__What you are asked to do__
Please copy, character for character, each line from the beginning of the listing to the line containing "The events of each", including both.

__Exercise material__
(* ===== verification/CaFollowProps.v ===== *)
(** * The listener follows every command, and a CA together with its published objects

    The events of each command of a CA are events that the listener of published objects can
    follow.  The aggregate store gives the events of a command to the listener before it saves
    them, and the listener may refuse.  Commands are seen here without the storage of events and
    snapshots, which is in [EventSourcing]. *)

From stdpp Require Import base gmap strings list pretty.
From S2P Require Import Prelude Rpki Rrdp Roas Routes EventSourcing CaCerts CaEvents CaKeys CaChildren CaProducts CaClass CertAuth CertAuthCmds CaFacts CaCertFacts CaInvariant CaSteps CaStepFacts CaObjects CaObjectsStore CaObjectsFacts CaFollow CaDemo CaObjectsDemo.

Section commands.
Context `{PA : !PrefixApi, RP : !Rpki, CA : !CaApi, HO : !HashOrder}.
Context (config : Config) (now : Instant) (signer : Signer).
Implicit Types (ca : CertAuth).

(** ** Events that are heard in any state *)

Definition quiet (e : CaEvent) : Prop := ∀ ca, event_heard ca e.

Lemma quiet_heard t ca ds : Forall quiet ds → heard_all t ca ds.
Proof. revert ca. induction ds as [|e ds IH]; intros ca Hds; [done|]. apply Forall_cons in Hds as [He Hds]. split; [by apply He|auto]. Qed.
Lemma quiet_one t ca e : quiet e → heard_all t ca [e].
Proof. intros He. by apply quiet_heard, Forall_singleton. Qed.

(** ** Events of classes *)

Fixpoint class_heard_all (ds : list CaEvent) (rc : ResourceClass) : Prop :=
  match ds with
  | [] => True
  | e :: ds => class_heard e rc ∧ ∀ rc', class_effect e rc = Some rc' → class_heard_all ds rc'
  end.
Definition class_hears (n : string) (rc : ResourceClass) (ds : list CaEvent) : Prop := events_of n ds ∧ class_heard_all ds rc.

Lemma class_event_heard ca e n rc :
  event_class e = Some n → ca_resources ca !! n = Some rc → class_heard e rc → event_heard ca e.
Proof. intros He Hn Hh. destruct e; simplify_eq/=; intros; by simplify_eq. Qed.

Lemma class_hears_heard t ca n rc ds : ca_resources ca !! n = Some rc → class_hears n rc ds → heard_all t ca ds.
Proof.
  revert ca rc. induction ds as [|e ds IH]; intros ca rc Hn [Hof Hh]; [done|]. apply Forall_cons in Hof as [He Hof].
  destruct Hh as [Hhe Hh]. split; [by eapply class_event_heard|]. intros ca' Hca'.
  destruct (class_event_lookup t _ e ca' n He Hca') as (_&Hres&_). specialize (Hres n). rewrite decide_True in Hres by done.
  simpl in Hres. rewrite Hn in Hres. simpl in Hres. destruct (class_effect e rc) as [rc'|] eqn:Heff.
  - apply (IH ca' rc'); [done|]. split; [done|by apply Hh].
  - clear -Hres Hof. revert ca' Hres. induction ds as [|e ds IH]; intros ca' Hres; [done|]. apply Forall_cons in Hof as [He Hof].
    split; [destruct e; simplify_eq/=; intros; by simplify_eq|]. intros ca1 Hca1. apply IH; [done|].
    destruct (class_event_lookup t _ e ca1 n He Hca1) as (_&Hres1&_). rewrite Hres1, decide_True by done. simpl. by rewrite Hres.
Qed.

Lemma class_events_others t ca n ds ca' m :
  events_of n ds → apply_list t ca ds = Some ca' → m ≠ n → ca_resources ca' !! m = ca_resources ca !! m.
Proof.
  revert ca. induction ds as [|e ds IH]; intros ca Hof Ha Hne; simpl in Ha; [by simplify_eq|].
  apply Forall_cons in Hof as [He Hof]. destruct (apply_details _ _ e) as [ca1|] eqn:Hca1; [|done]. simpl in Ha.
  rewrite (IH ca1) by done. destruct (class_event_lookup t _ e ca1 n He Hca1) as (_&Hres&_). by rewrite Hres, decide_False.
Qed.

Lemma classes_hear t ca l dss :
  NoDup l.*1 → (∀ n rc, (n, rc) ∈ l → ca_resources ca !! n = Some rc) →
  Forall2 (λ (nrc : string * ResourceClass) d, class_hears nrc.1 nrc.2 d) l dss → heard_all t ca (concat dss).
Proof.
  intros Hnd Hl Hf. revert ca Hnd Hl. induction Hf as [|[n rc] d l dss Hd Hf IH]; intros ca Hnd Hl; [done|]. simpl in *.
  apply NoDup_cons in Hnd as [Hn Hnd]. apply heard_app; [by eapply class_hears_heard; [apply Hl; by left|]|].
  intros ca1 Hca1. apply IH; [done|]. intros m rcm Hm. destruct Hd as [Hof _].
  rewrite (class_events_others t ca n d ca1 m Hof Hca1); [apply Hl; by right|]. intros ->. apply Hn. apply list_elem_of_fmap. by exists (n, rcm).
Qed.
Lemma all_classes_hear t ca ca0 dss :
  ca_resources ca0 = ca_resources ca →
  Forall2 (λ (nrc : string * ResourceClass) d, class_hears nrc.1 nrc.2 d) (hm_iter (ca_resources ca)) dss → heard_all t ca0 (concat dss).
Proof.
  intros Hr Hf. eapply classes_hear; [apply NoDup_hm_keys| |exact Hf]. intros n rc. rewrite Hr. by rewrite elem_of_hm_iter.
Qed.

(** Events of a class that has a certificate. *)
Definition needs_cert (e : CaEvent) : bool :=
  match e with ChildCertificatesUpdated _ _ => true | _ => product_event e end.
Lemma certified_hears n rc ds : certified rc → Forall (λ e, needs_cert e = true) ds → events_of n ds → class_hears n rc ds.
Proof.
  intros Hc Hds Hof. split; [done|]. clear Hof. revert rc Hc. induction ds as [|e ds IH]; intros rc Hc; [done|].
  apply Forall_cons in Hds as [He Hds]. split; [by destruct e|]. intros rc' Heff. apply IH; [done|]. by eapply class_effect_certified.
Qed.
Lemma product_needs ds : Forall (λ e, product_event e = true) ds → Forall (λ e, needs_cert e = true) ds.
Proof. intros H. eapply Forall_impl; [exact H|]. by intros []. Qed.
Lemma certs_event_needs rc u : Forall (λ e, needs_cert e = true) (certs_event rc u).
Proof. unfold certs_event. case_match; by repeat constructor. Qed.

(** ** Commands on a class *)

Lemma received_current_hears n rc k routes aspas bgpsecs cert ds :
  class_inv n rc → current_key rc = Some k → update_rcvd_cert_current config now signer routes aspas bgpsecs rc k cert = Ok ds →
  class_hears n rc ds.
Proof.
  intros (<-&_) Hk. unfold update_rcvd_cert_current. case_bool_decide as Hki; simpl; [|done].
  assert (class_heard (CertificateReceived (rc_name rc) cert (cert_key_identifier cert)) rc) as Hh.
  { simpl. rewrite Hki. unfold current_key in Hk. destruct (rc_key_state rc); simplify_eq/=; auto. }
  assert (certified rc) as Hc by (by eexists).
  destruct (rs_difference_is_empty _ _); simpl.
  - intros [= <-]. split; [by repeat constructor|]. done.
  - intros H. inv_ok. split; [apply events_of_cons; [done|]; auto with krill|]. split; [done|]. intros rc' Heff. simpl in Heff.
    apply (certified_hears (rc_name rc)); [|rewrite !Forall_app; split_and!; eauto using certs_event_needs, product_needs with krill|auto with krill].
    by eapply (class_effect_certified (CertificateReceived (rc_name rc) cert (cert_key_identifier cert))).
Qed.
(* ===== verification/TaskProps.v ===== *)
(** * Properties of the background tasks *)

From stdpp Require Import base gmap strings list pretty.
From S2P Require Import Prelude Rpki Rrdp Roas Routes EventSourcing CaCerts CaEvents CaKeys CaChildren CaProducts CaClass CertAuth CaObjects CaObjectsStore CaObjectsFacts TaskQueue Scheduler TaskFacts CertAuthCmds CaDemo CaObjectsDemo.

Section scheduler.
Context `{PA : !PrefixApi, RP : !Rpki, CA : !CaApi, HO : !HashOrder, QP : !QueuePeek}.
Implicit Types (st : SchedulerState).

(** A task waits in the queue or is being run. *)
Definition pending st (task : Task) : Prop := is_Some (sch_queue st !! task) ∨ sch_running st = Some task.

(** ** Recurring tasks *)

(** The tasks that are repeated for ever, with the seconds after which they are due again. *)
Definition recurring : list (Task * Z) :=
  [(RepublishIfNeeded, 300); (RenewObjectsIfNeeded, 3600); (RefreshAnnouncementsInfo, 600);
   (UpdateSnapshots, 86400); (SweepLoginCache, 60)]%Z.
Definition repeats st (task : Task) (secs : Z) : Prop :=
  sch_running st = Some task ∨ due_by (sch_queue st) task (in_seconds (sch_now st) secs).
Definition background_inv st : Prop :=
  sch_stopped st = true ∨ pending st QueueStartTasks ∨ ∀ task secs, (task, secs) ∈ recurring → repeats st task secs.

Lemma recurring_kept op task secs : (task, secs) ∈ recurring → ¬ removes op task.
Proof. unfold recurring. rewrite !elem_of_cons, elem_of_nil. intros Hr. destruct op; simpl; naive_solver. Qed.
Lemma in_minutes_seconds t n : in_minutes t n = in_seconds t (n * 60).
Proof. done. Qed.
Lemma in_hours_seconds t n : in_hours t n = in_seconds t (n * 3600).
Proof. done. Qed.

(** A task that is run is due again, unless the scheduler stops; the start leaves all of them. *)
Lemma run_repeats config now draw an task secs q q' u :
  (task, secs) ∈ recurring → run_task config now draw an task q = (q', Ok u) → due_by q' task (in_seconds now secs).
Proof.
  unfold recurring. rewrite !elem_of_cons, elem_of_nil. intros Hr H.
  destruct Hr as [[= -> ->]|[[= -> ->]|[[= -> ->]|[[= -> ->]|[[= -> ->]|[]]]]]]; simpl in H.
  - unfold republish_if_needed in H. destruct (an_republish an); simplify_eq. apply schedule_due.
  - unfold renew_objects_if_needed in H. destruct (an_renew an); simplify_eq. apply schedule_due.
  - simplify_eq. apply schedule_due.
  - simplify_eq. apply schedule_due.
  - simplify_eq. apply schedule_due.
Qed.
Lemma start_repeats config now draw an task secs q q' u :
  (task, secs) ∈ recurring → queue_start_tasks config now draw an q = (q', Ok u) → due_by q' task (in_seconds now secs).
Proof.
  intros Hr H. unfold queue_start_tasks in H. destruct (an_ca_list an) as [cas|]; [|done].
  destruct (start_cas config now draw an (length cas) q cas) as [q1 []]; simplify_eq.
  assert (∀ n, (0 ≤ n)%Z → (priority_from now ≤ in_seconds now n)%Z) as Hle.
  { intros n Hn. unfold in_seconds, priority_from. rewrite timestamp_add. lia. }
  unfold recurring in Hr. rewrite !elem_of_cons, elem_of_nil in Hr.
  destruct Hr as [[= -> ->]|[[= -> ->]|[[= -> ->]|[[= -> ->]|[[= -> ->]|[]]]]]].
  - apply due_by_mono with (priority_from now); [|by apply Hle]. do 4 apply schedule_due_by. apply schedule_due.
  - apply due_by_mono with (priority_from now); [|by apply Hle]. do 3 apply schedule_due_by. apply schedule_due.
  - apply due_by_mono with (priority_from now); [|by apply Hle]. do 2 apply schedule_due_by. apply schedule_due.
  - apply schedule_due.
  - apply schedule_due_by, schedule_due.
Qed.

__Answer for the task__
(* ===== verification/CaFollowProps.v ===== *)
(** * The listener follows every command, and a CA together with its published objects

    The events of each command of a CA are events that the listener of published objects can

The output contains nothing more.